--- Provided information ---

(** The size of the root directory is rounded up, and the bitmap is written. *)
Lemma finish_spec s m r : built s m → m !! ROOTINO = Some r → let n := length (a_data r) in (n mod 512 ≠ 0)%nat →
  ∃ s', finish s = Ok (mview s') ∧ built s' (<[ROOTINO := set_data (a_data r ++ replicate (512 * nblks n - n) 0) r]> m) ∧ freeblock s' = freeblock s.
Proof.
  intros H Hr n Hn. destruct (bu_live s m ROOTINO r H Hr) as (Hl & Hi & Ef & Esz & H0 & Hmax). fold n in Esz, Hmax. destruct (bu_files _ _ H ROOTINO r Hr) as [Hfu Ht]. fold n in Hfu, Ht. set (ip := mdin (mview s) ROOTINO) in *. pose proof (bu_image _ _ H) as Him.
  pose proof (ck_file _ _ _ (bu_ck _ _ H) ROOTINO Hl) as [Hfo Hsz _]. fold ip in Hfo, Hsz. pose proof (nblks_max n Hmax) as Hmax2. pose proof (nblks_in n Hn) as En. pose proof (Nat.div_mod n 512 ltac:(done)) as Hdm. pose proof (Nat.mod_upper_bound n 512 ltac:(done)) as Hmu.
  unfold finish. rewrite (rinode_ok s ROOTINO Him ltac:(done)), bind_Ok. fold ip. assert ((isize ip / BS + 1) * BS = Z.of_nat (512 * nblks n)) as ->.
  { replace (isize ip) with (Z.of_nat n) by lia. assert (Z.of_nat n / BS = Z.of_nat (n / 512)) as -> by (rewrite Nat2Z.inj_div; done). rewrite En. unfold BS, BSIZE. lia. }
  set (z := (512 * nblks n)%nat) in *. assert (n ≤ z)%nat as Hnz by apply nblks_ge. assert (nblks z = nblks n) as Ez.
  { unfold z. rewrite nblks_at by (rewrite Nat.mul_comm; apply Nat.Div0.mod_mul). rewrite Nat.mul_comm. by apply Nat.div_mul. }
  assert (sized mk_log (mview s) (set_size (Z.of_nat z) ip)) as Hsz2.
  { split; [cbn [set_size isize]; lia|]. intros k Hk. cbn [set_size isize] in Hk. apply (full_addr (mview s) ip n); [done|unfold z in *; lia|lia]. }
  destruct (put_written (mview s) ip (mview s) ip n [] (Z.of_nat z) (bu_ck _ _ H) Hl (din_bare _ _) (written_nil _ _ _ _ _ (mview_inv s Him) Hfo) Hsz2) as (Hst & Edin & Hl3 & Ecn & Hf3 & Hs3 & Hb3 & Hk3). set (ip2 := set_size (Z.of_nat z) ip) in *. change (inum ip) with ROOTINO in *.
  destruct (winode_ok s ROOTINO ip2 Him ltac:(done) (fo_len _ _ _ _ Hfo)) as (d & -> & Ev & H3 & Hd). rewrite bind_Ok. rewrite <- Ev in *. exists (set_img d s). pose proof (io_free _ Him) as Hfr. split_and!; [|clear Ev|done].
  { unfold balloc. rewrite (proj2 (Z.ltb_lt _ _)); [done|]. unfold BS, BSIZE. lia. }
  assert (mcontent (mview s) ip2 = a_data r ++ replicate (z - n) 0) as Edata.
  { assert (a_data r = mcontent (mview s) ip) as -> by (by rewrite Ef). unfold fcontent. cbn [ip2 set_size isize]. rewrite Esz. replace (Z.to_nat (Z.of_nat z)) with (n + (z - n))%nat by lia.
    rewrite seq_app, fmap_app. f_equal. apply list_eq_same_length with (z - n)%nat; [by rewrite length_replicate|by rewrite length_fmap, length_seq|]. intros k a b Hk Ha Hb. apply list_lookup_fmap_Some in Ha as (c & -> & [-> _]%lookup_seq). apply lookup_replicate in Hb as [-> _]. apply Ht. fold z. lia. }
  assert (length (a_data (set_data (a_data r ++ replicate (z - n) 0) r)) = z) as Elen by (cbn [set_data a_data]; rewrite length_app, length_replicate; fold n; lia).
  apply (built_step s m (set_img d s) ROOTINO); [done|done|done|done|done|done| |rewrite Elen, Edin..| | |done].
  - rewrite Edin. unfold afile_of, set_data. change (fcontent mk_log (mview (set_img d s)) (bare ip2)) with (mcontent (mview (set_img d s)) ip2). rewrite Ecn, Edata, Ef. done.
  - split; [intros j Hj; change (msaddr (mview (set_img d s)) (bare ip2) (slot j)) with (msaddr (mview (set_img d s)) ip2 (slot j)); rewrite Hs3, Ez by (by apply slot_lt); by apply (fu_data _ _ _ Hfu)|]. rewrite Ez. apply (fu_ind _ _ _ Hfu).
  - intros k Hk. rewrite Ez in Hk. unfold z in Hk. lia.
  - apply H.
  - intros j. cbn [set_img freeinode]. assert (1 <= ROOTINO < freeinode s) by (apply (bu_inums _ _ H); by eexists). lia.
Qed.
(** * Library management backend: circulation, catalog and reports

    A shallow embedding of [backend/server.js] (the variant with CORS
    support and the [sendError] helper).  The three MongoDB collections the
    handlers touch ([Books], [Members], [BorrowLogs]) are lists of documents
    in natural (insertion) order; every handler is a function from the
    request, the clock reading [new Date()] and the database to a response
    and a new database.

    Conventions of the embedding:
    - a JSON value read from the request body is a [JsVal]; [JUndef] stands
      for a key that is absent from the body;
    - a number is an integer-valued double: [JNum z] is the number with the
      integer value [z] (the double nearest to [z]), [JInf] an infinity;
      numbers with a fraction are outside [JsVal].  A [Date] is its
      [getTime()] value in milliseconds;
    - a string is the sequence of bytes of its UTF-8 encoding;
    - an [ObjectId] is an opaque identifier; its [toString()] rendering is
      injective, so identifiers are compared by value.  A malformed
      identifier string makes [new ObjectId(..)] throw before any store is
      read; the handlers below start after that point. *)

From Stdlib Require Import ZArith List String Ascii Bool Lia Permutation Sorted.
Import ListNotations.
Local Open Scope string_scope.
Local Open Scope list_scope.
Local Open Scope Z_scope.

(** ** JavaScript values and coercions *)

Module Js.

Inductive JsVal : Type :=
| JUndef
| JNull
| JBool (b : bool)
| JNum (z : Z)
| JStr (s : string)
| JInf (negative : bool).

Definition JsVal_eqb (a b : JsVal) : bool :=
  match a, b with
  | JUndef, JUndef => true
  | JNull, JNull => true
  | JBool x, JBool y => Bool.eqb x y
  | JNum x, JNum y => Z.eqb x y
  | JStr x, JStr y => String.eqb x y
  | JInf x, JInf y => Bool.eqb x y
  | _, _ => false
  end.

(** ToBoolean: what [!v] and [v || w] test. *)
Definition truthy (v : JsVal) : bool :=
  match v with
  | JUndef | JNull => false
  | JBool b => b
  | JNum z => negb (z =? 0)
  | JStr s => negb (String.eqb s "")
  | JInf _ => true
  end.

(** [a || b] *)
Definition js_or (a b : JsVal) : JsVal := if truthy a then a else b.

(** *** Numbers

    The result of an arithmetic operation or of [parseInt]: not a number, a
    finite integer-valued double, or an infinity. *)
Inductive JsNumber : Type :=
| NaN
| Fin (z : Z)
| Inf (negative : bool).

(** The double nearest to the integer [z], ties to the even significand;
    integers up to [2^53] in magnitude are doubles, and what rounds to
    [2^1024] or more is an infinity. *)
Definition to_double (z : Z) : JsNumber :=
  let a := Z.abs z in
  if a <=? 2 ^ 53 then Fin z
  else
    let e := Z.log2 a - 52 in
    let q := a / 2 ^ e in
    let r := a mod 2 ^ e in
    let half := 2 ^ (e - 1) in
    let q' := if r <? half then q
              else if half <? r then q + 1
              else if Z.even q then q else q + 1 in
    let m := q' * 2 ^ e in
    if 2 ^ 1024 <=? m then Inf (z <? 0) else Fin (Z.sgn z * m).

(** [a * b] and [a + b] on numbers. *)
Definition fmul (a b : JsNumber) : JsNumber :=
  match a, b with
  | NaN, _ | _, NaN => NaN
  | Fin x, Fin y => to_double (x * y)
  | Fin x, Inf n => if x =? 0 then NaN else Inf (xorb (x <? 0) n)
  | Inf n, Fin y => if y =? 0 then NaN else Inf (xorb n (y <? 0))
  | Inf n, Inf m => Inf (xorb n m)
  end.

---

Your task -
Copy out every line of the data that includes "Definition".

Written reply -
Definition JsVal_eqb (a b : JsVal) : bool :=
Definition truthy (v : JsVal) : bool :=
Definition js_or (a b : JsVal) : JsVal := if truthy a then a else b.
Definition to_double (z : Z) : JsNumber :=
Definition fmul (a b : JsNumber) : JsNumber :=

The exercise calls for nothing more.